■ DIRECTIONS
If a line in the entries below holds the string "Lemma", copy it.

Stored items
* * * * * * *

(* ===== verification/JsNumber.v ===== *)
(** * Number(v)

    The conversion of strings and values to numbers ([StringToNumber] and
    [ToNumber] of the standard). *)
From Stdlib Require Import ZArith SpecFloat.
From S2P Require Import Prelude JsString JsValue Json JsConvert JsonPrint.
Local Open Scope N_scope.

Definition NaN : number := S754_nan.

(** [StrUnsignedDecimalLiteral], the whole of the text. *)
Definition decimal_literal (s : jstr) : option number :=
  if jstr_eqb s (js "Infinity") then Some (S754_infinity false)
  else
    let '(ints, r1) := take_digits s in
    let '(frac, r2) :=
      match expect 46 r1 with Some r => take_digits r | None => ([], r1) end in
    let digits := ints ++ frac in
    match digits, parse_exponent r2 with
    | _ :: _, Some (e, []) =>
        Some (decimal_value (digits_value digits) (Z.of_nat (length digits))
                (e - Z.of_nat (length frac)))
    | _, _ => None
    end.

(** Digits of a base that is not ten, as in [0x1f]. *)
Definition base_digit (base c : N) : option N :=
  d ← hex_digit c; if d <? base then Some d else None.
Definition based_literal (base : N) (s : jstr) : option number :=
  match mapM (base_digit base) s with
  | Some (d :: l) => Some (num (Z.of_N (fold_left (fun n d => base * n + d) (d :: l) 0)))
  | _ => None
  end.

Definition radix_prefix (s : jstr) : option (N * jstr) :=
  match s with
  | a :: b :: r =>
      if negb (a =? 48) then None
      else if (b =? 120) || (b =? 88) then Some (16, r)
      else if (b =? 111) || (b =? 79) then Some (8, r)
      else if (b =? 98) || (b =? 66) then Some (2, r)
      else None
  | _ => None
  end.

Definition signed_literal (s : jstr) : option number :=
  match s with
  | [] => Some (num 0)
  | c :: r =>
      if c =? 43 then decimal_literal r
      else if c =? 45 then SFopp <$> decimal_literal r
      else decimal_literal s
  end.

Definition StringToNumber (str : jstr) : number :=
  let s := trim str in
  default NaN
    match radix_prefix s with
    | Some (base, r) => based_literal base r
    | None => signed_literal s
    end.

Definition ToNumber (v : value) : number :=
  match v with
  | VUndef => NaN
  | VNull | VBool false => num 0
  | VBool true => num 1
  | VNum n => n
  | VStr s => StringToNumber s
  | VArr _ | VObj _ => StringToNumber (to_string v)
  end.

(** [Number(v) || 0]. *)
Definition number_or_zero (v : value) : number :=
  let n := ToNumber v in if num_truthy n then n else num 0.

(** ** What JSON reads as a number, [Number] reads as the same number *)

Definition numeric_char (c : N) : bool :=
  is_digit c || (c =? 46) || (c =? 101) || (c =? 69) || (c =? 43) || (c =? 45).

Lemma take_digits_split s d r :
  take_digits s = (d, r) -> s = d ++ r /\ forallb is_digit d = true.
Proof.
  revert d r. induction s as [|c s IH]; simpl; intros d r; [by intros [= <- <-]|].
  destruct (is_digit c) eqn:Ec; [|by intros [= <- <-]].
  destruct (take_digits s) as [d' r'] eqn:E. intros [= <- <-].
  destruct (IH _ _ eq_refl) as [-> Hd]. simpl. by rewrite Ec.
Qed.

Lemma digits_numeric d : forallb is_digit d = true -> forallb numeric_char d = true.
Proof.
  induction d as [|c d IH]; simpl; [done|]. intros [Hc Hd]%andb_prop.
  unfold numeric_char at 1. rewrite Hc. simpl. auto.
Qed.

Lemma expect_cons c s r : expect c s = Some r -> s = c :: r.
Proof. destruct s as [|d s]; simpl; [done|]. destruct (N.eqb_spec d c) as [->|]; [|done]. by intros [= ->]. Qed.

Lemma parse_exponent_numeric s e : parse_exponent s = Some (e, []) -> forallb numeric_char s = true.
Proof.
  destruct s as [|c s]; [done|]. unfold parse_exponent.
  destruct ((c =? 101) || (c =? 69)) eqn:Ec; [|done].
  assert (numeric_char c = true) as Hc.
  { unfold numeric_char. apply orb_prop in Ec as [-> | ->]; by rewrite ?orb_true_r. }
  cbn [forallb]. rewrite Hc. cbn [andb].
  destruct (expect 43 s) as [s1|] eqn:E1; [apply expect_cons in E1 as ->|
    destruct (expect 45 s) as [s1|] eqn:E2; [apply expect_cons in E2 as ->|rename s into s1]];
  destruct (take_digits s1) as [d r] eqn:Ed; apply take_digits_split in Ed as [-> Hd];
  (destruct d as [|x d]; [done|]; intros [= _ ->]; rewrite app_nil_r; cbn [forallb];
   by apply digits_numeric in Hd).
Qed.

(** The value that JSON reads, in the words of [decimal_literal]. *)
Lemma parse_unsigned_literal s x :
  parse_unsigned s = Some (x, []) ->
  forallb numeric_char s = true /\ decimal_literal s = Some x.
Proof.
  unfold parse_unsigned, decimal_literal. destruct (take_digits s) as [ints r1] eqn:Ei.
  pose proof (take_digits_split _ _ _ Ei) as [Hs Hi].
  destruct ints as [|c ints]; [done|]. cbn [orb bool_decide]. case_bool_decide; [done|]. cbn [orb].
  destruct (leading_zero _); [done|]. unfold parse_fraction.
  assert (jstr_eqb s (js "Infinity") = false) as ->.
  { apply jstr_eqb_neq. intros ->. by vm_compute in Ei. }
  destruct (expect 46 r1) as [r|] eqn:Ef.
  - apply expect_cons in Ef as ->. destruct (take_digits r) as [frac r2] eqn:Er.
    apply take_digits_split in Er as [-> Hf]. destruct frac as [|f frac]; [done|]. cbn [mbind option_bind].
    destruct (parse_exponent r2) as [[e r3]|] eqn:Ee; [|done]. cbn [mbind option_bind].
    intros [= <- ->]. split; [|done]. rewrite Hs, !forallb_app. apply digits_numeric in Hi.
    rewrite Hi. cbn [forallb]. rewrite forallb_app, (digits_numeric _ Hf).
    by rewrite (parse_exponent_numeric _ _ Ee).
  - cbn [mbind option_bind]. destruct (parse_exponent r1) as [[e r3]|] eqn:Ee; [|done].
    cbn [mbind option_bind]. intros [= <- ->]. split; [|done].
    by rewrite Hs, forallb_app, (digits_numeric _ Hi), (parse_exponent_numeric _ _ Ee).
Qed.

Lemma numeric_not_space c : numeric_char c = true -> is_space c = false.
Proof.
  unfold numeric_char. rewrite !orb_true_iff, !N.eqb_eq.
  intros [[[[[H|H]|H]|H]|H]|H]; [by apply digit_not_space|by subst..].
Qed.

Lemma numeric_trim s : forallb numeric_char s = true -> trim s = s.
Proof.
  intros H. apply trim_noop. revert H. induction s as [|c s IH]; simpl; [done|].
  intros [Hc Hs]%andb_prop. by rewrite (numeric_not_space _ Hc), IH.
Qed.

Lemma numeric_radix s : forallb numeric_char s = true -> radix_prefix s = None.
Proof.
  destruct s as [|a [|b s]]; simpl; [done|done|]. intros [_ [Hb _]%andb_prop]%andb_prop.
  destruct (a =? 48); [|done]. simpl.
  assert (forall d, numeric_char d = false -> (b =? d) = false) as Hne
    by (intros d Hd; apply N.eqb_neq; intros ->; congruence).
  by rewrite !Hne.
Qed.

Lemma parse_number_StringToNumber s x :
  parse_number s = Some (x, []) -> forallb numeric_char s = true /\ StringToNumber s = x.
Proof.
  intros H. assert (forallb numeric_char s = true /\ signed_literal s = Some x) as [Hn Hs].
  { unfold parse_number in H. destruct (expect 45 s) as [s'|] eqn:E.
    - apply expect_cons in E as ->. destruct (parse_unsigned s') as [[y r]|] eqn:Eu; [|done].
      cbn [mbind option_bind] in H. injection H as <- ->.
      apply parse_unsigned_literal in Eu as [Hn Hl]. split; [done|]. cbn. by rewrite Hl.
    - apply parse_unsigned_literal in H as [Hn Hl]. split; [done|].
      destruct s as [|c s]; [done|]. cbn in E. destruct (N.eqb_spec c 45); [done|]. cbn [signed_literal].
      destruct (N.eqb_spec c 43) as [->|]; [by vm_compute in Hl|]. by rewrite (proj2 (N.eqb_neq c 45)). }
  split; [done|]. unfold StringToNumber. rewrite numeric_trim, numeric_radix by done. by rewrite Hs.
Qed.

(** Numbers that print and read back. *)
Lemma num_roundtrips_Number x :
  num_roundtrips x = true ->
  forallb numeric_char (num_to_string x) = true /\ num_to_string x <> [] /\
  StringToNumber (num_to_string x) = x.
Proof.
  unfold num_roundtrips. destruct (parse_number (num_to_string x)) as [[y [|]]|] eqn:E; try done.
  intros ->%bool_decide_eq_true. pose proof (parse_number_StringToNumber _ _ E) as [Hn Hv].
  split_and!; [done| |done]. intros Hnil. rewrite Hnil in E. by vm_compute in E.
Qed.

* * * * * * *

■ WRITTEN ANSWER
Lemma take_digits_split s d r :
Lemma digits_numeric d : forallb is_digit d = true -> forallb numeric_char d = true.
Lemma expect_cons c s r : expect c s = Some r -> s = c :: r.
Lemma parse_exponent_numeric s e : parse_exponent s = Some (e, []) -> forallb numeric_char s = true.
Lemma parse_unsigned_literal s x :
Lemma numeric_not_space c : numeric_char c = true -> is_space c = false.
Lemma numeric_trim s : forallb numeric_char s = true -> trim s = s.
Lemma numeric_radix s : forallb numeric_char s = true -> radix_prefix s = None.
Lemma parse_number_StringToNumber s x :
Lemma num_roundtrips_Number x :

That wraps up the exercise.